§ Information provided
:::
(* ===== verification/MainUser.v ===== *)
(** * MainUser: the user programs: grep, the allocator, printf and the shell *)
From S2P Require Import Prelude.
From S2P Require Import Mem.
From S2P Require Import Str.
From S2P Require Import Cons.
From S2P Require Import Fs.
From S2P Require Import Grep.
From S2P Require Import Umalloc.
From S2P Require Import Printf.
From S2P Require Import Sh.
From S2P Require Import ShSpec.
From S2P Require Import ShPrint.
From S2P Require Import ShRun.
From S2P Require Import Progs.
Import Str.

(** ** grep *)

(** C20: grep on a file prints exactly the lines its pattern matches: for a
    pattern and a file without NULs whose lines fit in the buffer, the loop ends
    and writes, in order and each with its newline, the newline-terminated
    lines in which the matcher finds the pattern, and the matcher finds it
    exactly when some part of the line is in the language of the pattern
    (characters, [.], [*] and the two anchors). *)
Theorem grep_prints_matching re x content buf fuel :
  Grep.nul_free re → Grep.nul_free content → Grep.short_lines content →
  length buf = Grep.BUFSZ → (length content < fuel)%nat →
  ∃ sel : list Z → bool,
    (∀ l, Grep.nul_free l → sel l = true ↔ Grep.matches re l) ∧
    Grep.grep fuel (re ++ 0 :: x) [content] buf 0 =
    Some ((λ l, l ++ [10]) <$> filter (λ l, sel l = true) (Grep.split_lines content).1).
Proof.
  intros Hre Hc Hs Hb Hf. exists (Grep.selects re). split; [intros l Hl; by apply Grep.selects_matches|].
  apply (Grep.grep_spec re x fuel [content] content buf []); [done|done|apply not_elem_of_nil|done|by left|done..].
Qed.
Lemma grep_prints_matching_witness :
  let file := chars "ab" ++ 10 :: chars "cd" ++ [10] in
  ∃ sel : list Z → bool,
    (∀ l, Grep.nul_free l → sel l = true ↔ Grep.matches (chars "a.*$") l) ∧
    Grep.grep 7 (chars "a.*$" ++ [0]) [file] (replicate Grep.BUFSZ 0) 0 =
    Some ((λ l, l ++ [10]) <$> filter (λ l, sel l = true) (Grep.split_lines file).1).
Proof.
  apply (grep_prints_matching (chars "a.*$") [] (chars "ab" ++ 10 :: chars "cd" ++ [10]) (replicate Grep.BUFSZ 0) 7).
  - by repeat constructor.
  - by repeat constructor.
  - vm_compute. repeat constructor.
  - reflexivity.
  - simpl. lia.
Defined.

(** ** The allocator *)

(** C17: the allocator of the user library is safe for requests below 2^31 - 16
    bytes: however a program uses [malloc] with such requests, [free] on blocks
    it holds and writes into these blocks, (1) the
    blocks it holds never overlap; (2) [malloc] returns, and a non-null result
    is the address of a block big enough for the request that overlaps no block
    held before; (3) [free] returns on any block held; and (4) neither changes
    a byte of the blocks that stay held. *)
Theorem allocator_safe base frames h out :
  Umalloc.reachable base frames h out →
  (∀ a s b t, out !! a = Some s → out !! b = Some t → a ≠ b → Umalloc.apart (a, s) (b, t)) ∧
  (∀ nbytes, 0 ≤ nbytes < State.KERNBASE - 16 → ∃ n, ∀ fuel, (n < fuel)%nat →
     ∃ r h', Umalloc.malloc base frames fuel nbytes h = Ret r h' ∧
       Umalloc.keeps out (Umalloc.u_mem h) (Umalloc.u_mem h') ∧
       (r = 0 ∨ ∃ a s, r = a + 8 ∧ nbytes + 8 ≤ 8 * s ∧ 0 < a ∧ a + 8 * s ≤ Umalloc.u_sz h' ∧
                       ∀ b t, out !! b = Some t → Umalloc.apart (a, s) (b, t))) ∧
  (∀ a s, out !! a = Some s → ∃ n, ∀ fuel, (n < fuel)%nat →
     ∃ h', Umalloc.free fuel (a + 8) h = Ret tt h' ∧
       Umalloc.keeps (delete a out) (Umalloc.u_mem h) (Umalloc.u_mem h')).
Proof.
  intros [l Hinv]%Umalloc.reachable_inv. split; [|split].
  - destruct Hinv as [Hok|(_ & _ & -> & _)]; [apply (Umalloc.ok_out _ _ _ _ Hok)|]. intros a s b t Ha. by rewrite lookup_empty in Ha.
  - intros nbytes Hn. exists (3 * length l + 3)%nat. intros fuel Hf.
    destruct (Umalloc.malloc_ok base frames h l out nbytes fuel Hinv Hn Hf) as (r & h' & Hr & Hcase & Hk).
    exists r, h'. split; [done|]. split; [done|].
    destruct Hcase as [(-> & _)|(a & l' & -> & Ha & Hnone & Hinv')]; [by left|right].
    destruct (Umalloc.units_spec frames nbytes Hn) as ([Hu _] & _). exists a, (Umalloc.units nbytes). split; [done|].
    unfold Umalloc.HDR in *. split; [lia|]. split; [done|].
    destruct Hinv' as [Hok|(_ & _ & Hempty & _)].
    + pose proof (Umalloc.ok_out _ _ _ _ Hok) as [H1 H2 H3]. split; [by apply (H2 a), lookup_insert_eq|].
      intros b t Hb. apply (H3 a _ b t); [by rewrite lookup_insert_eq|rewrite lookup_insert_ne; [done|congruence]|congruence].
    + exfalso. by apply (insert_non_empty out a (Umalloc.units nbytes)).
  - intros a s Ha. destruct Hinv as [Hok|(_ & _ & -> & _)]; [|by rewrite lookup_empty in Ha].
    exists (length l). intros fuel Hf. destruct (Umalloc.free_ok base frames h l out a s fuel Hok Ha Hf) as (h' & l' & Hr & _ & _ & Hk & _).
    by exists h'.
Qed.

(** A process that has allocated a hundred bytes. *)
Definition small_heap : Umalloc.uheap :=
  match Umalloc.malloc 4096 (λ _, true) 20 100 (Umalloc.mkHeap ∅ 0 8192) with
  | Ret _ h => h
  | _ => Umalloc.mkHeap ∅ 0 8192
  end.
Lemma allocator_safe_witness :
  Umalloc.reachable 4096 (λ _, true) small_heap {[ 40848 := 14 ]} ∧
  ∃ n, ∀ fuel, (n < fuel)%nat → ∃ h', Umalloc.free fuel (40848 + 8) small_heap = Ret tt h' ∧
    Umalloc.keeps (delete 40848 {[ 40848 := 14 ]}) (Umalloc.u_mem small_heap) (Umalloc.u_mem h').
Proof.
  assert (Umalloc.reachable 4096 (λ _, true) small_heap {[ 40848 := 14 ]}) as Hr.
  { apply (Umalloc.reach_malloc 4096 (λ _, true) (Umalloc.mkHeap ∅ 0 8192) ∅ 20 100 40856 small_heap).
    - by apply Umalloc.reach_init.
    - done.
    - vm_compute. reflexivity. }
  split; [exact Hr|]. apply (allocator_safe 4096 (λ _, true) small_heap {[ 40848 := 14 ]} Hr) with (s := 14).
  reflexivity.
Defined.

(** ** printf *)

(** The two printing functions agree: on a format without [%x], [%p] and
    [%c], the user's [printf], a two-state machine, writes the bytes that the
    kernel's [cprintf], which looks ahead one character, prints; and [printf] on
    any format prints the rendering of the directives it consists of. *)
Theorem printf_cprintf_agree fmt args :
  (Forall Printf.int_arg args → forallb Printf.shared (Printf.directives (chars fmt)) = true →
   cprintf_chars (chars fmt) args = Printf.printf fmt args) ∧
  Printf.printf fmt args = Printf.render (Printf.directives (chars fmt)) args.
Proof. split; [apply Printf.cprintf_printf|apply Printf.printf_loop_render]. Qed.

Lemma printf_cprintf_agree_witness :
  cprintf_chars (chars "pid %d: %s%%") [CInt (-7); CStr (chars "sh")] =
  Printf.printf "pid %d: %s%%" [CInt (-7); CStr (chars "sh")].
Proof.
  apply (proj1 (printf_cprintf_agree "pid %d: %s%%" [CInt (-7); CStr (chars "sh")])); [by repeat constructor|reflexivity].
Defined.

(** ** The shell *)

(** C19: the shell's parser inverts printing: for every command, however
    pipelines, lists, background commands, redirections and blocks are nested,
    whose strings are words and whose argument lists are short enough, printing
    it (with parentheses where the grammar needs them) and parsing the line
    gives a command that reads, in the buffer the parser NUL-terminated, as the
    command that was printed. *)
Theorem shell_parse_print c x :
  ShPrint.printable c →
  ∃ c' b', Sh.parsecmd (ShPrint.print c ++ 0 :: x) = Ret (c', b') (length (ShPrint.print c)) ∧
           Sh.resolve b' c' = c.
Proof. apply ShPrint.parsecmd_print. Qed.
Definition sample_cmd : Sh.acmd :=
  Sh.AList (Sh.ABack (Sh.ARedir (Sh.APipe (Sh.AExec [chars "ls"]) (Sh.AExec [chars "wc"; chars "-l"])) (chars "n") 513 1))
    (Sh.AExec [chars "echo"; chars "hi"]).
Lemma shell_parse_print_witness :
  ∃ c' b', Sh.parsecmd (ShPrint.print sample_cmd ++ [0]) = Ret (c', b') (length (ShPrint.print sample_cmd)) ∧
           Sh.resolve b' c' = sample_cmd.
Proof. apply (shell_parse_print sample_cmd []). vm_compute. intuition (try done; try repeat constructor; try done). Defined.

(** C34: the parser deals with every line: it returns a command, having read the
    whole line, or reports an error; and the strings of the command are the
    words of the line it recorded: NUL-terminating them overwrites no character
    of any word. *)
Theorem shell_parse_total t x :
  Forall (λ c, c ≠ 0) t →
  (∃ c, Sh.parsecmd (t ++ 0 :: x) = Ret (c, Sh.nulterminate c (t ++ 0 :: x)) (length t) ∧
        Sh.resolve (Sh.nulterminate c (t ++ 0 :: x)) c = ShSpec.denote (t ++ 0 :: x) c) ∨
  ∃ msg, Sh.parsecmd (t ++ 0 :: x) = Panic msg.
Proof.
  intros Ht. destruct (ShSpec.parsecmd_cases t x Ht) as [(c & Hp & _ & Hr)|Hp]; [left; by exists c|by right].
Qed.
Lemma shell_parse_total_witness :
  let t := chars "ls >f | (cat; wc)" in
  (∃ c, Sh.parsecmd (t ++ [0]) = Ret (c, Sh.nulterminate c (t ++ [0])) (length t) ∧
        Sh.resolve (Sh.nulterminate c (t ++ [0])) c = ShSpec.denote (t ++ [0]) c) ∨
  ∃ msg, Sh.parsecmd (t ++ [0]) = Panic msg.
Proof. apply (shell_parse_total (chars "ls >f | (cat; wc)") []). by repeat constructor. Defined.

(** C35: running a command wires its programs up.  With the three standard
    descriptors open, room for two more, and redirections of descriptors 0 and 1
    only, [runcmd] executes, when its system calls succeed, exactly the programs the
    command names, each in the process and with the open files its place asks for: a
    redirected descriptor is the file, the left side of a pipeline writes to the pipe
    its right side reads, and no program keeps a further end of a pipe open.  The
    process that runs a list waits for the left side before it runs the right one; the
    one that runs a pipeline waits for both sides, having closed both ends of the
    pipe; nobody waits for a command in the background. *)
Theorem shell_wires_command c t id n :
  ShRun.redirs_ok c → ShRun.std_open t →
  ShRun.execs (ShRun.runcmd c) t id n = ShRun.wants c t id n.
Proof. apply ShRun.execs_runcmd. Qed.
(** A chain of two pipes. *)
Lemma shell_wires_command_witness :
  let t := [Some (ShRun.Inherited 0); Some (ShRun.Inherited 1); Some (ShRun.Inherited 2); None; None] in
  let c := Sh.APipe (Sh.AExec [chars "ls"]) (Sh.APipe (Sh.AExec [chars "grep"; chars "x"]) (Sh.ARedir (Sh.AExec [chars "wc"]) (chars "out") 0x201 1)) in
  ShRun.execs (ShRun.runcmd c) t [] 0 = ShRun.wants c t [] 0.
Proof.
  intros t c. apply (shell_wires_command c t [] 0).
  - vm_compute. intuition.
  - exists (ShRun.Inherited 0), (ShRun.Inherited 1), (ShRun.Inherited 2), [], [], []. done.
Defined.

(** ** cat and wc *)
Import Progs.

(** [cat] writes its files: however the reads divide them, the bytes of the files
    in the order of the arguments, up to the first file that cannot be opened, for
    which it prints a message; without an argument it writes its input. *)
Theorem cat_prints_files `{SY : !Sys} `{FI : !Files} fuel argv w input :
  (∀ a bs, a ∈ argv → content w a = Some bs → (length bs < fuel)%nat) →
  pending w 0 = Some input → (length input < fuel)%nat →
  ∃ w', cat_main fuel argv w = Switch w' ∧
    shown w' = shown w ++ (if decide (argv = []) then input else cat_output (content w) argv).
Proof.
  intros Hf Hp Hi. case_decide as Ha; [subst argv; unfold cat_main|].
  - apply (runs_switch (cat fuel 0) (λ w', shown w' = shown w ++ input)). by apply (runs_cat 0 _ fuel input).
  - destruct argv as [|a argv]; [done|]. unfold cat_main. apply runs_switch with (P := λ w', shown w' = shown w ++ cat_output (content w) (a :: argv)).
    apply (runs_files (λ a bs, bs) _ (λ fd a, cat fuel fd)); [by eexists| |done].
    intros b bs fd w1 Q E Hb Hbs Hpe HQ. by apply (runs_cat fd E fuel bs); [|apply (Hf b)|].
Qed.

(** C33: [wc] counts: for each file it prints the numbers of its newlines, of its words
    (the longest runs of characters other than white space) and of its bytes, and the
    file's name, however the reads divide the file and its words. *)
Theorem wc_counts_files `{SY : !Sys} `{FI : !Files} fuel argv w :
  (∀ a bs, a ∈ argv → content w a = Some bs → (length bs < fuel)%nat ∧ Z.of_nat (length bs) < 2147483648) → argv ≠ [] →
  ∃ w', wc_main fuel argv w = Switch w' ∧ shown w' = shown w ++ wc_output (content w) argv.
Proof.
  intros Hf Ha. destruct argv as [|a argv]; [done|]. unfold wc_main. apply runs_switch with (P := λ w', shown w' = shown w ++ wc_output (content w) (a :: argv)).
  apply (runs_files (λ a bs, wc_line bs a) _ (λ fd a, wc fuel fd a)); [by eexists| |done].
  intros b bs fd w1 Q E Hb Hbs Hpe HQ. destruct (Hf b bs Hb Hbs). by apply (runs_wc fuel fd b bs E).
Qed.

(** A system with files by name, one open file besides the input, and reads of at
    most five bytes. *)
Record desk := mkDesk { d_files : list (list Z * list Z); d_open : gmap Z (list Z); d_shown : list Z }.
Definition desk_find (a : list Z) (d : desk) : option (list Z) := o ←? list_find (λ f, f.1 = a) (d_files d); Some o.2.2.
Definition desk_sys : Sys := {|
  world := desk;
  sys_open a _ d := match desk_find a d with
    | Some bs => (3, mkDesk (d_files d) (<[3 := bs]> (d_open d)) (d_shown d)) | None => (-1, d) end;
  sys_close fd d := (0, d);
  sys_read fd n d :=
    let bs := default [] (d_open d !! fd) in
    let k := Nat.min (Nat.min 5 (Z.to_nat n)) (length bs) in
    ((Z.of_nat k, take k bs), mkDesk (d_files d) (<[fd := drop k bs]> (d_open d)) (d_shown d));
  sys_write fd bs d := (Z.of_nat (length bs), if fd =? 1 then mkDesk (d_files d) (d_open d) (d_shown d ++ bs) else d);
  sys_fstat _ d := ((-1, mkStat 0 0 0 0 0), d);
  sys_link _ _ d := (-1, d); sys_unlink _ d := (-1, d); sys_mkdir _ d := (-1, d); sys_kill _ d := (-1, d)
|}.
#[program] Definition desk_files : @Files desk_sys := {|
  content d a := desk_find a d; pending d fd := d_open d !! fd; shown := d_shown
|}.
Next Obligation.
  intros a d. cbn. destruct (desk_find a d) as [bs|] eqn:E; split_and!; try done. apply lookup_insert_eq.
Qed.
Next Obligation.
  intros fd n d bs Hp Hn. cbn. cbn in Hp. rewrite Hp. cbn [default from_option].
  exists (Nat.min (Nat.min 5 (Z.to_nat n)) (length bs)). split_and!; try done; try lia; [|apply lookup_insert_eq].
  intros Hne. destruct bs; [done|]. cbn [length]. lia.
Qed.
Next Obligation. intros bs d. done. Qed.
Next Obligation. intros fd d. done. Qed.

Definition desk_start : desk := mkDesk [(chars "a", chars "one two" ++ [10]); (chars "b", chars " three" ++ [10])] {[0 := chars "input"]} [].
Lemma cat_prints_files_witness :
  ∃ w', cat_main (SY := desk_sys) 20 [chars "a"; chars "b"; chars "c"] desk_start = Switch w' ∧
    d_shown w' = chars "one two" ++ [10] ++ chars " three" ++ [10] ++ chars "cat: cannot open c" ++ [10].
Proof.
  destruct (cat_prints_files (SY := desk_sys) (FI := desk_files) 20 [chars "a"; chars "b"; chars "c"] desk_start (chars "input"))
    as (w' & Hr & Hs).
  - intros a bs Ha Hb. cbn in Hb. rewrite !elem_of_cons in Ha. destruct Ha as [-> | [-> | [-> | Ha]]]; [..|by apply elem_of_nil in Ha];
      vm_compute in Hb; simplify_eq; simpl; lia.
  - reflexivity.
  - simpl. lia.
  - exists w'. split; [exact Hr|]. etransitivity; [exact Hs|]. vm_compute. reflexivity.
Defined.
Lemma wc_counts_files_witness :
  ∃ w', wc_main (SY := desk_sys) 20 [chars "a"; chars "b"] desk_start = Switch w' ∧
    d_shown w' = chars "1 2 8 a" ++ [10] ++ chars "1 1 7 b" ++ [10].
Proof.
  destruct (wc_counts_files (SY := desk_sys) (FI := desk_files) 20 [chars "a"; chars "b"] desk_start) as (w' & Hr & Hs).
  - intros a bs Ha Hb. cbn in Hb. rewrite !elem_of_cons in Ha. destruct Ha as [-> | [-> | Ha]]; [..|by apply elem_of_nil in Ha];
      vm_compute in Hb; simplify_eq; simpl; lia.
  - done.
  - exists w'. split; [exact Hr|]. etransitivity; [exact Hs|]. vm_compute. reflexivity.
Defined.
:::
§ Work order
Given the data above, which lines hold the string "requests"? Return them.

§ Solution to this problem
(** C17: the allocator of the user library is safe for requests below 2^31 - 16
    bytes: however a program uses [malloc] with such requests, [free] on blocks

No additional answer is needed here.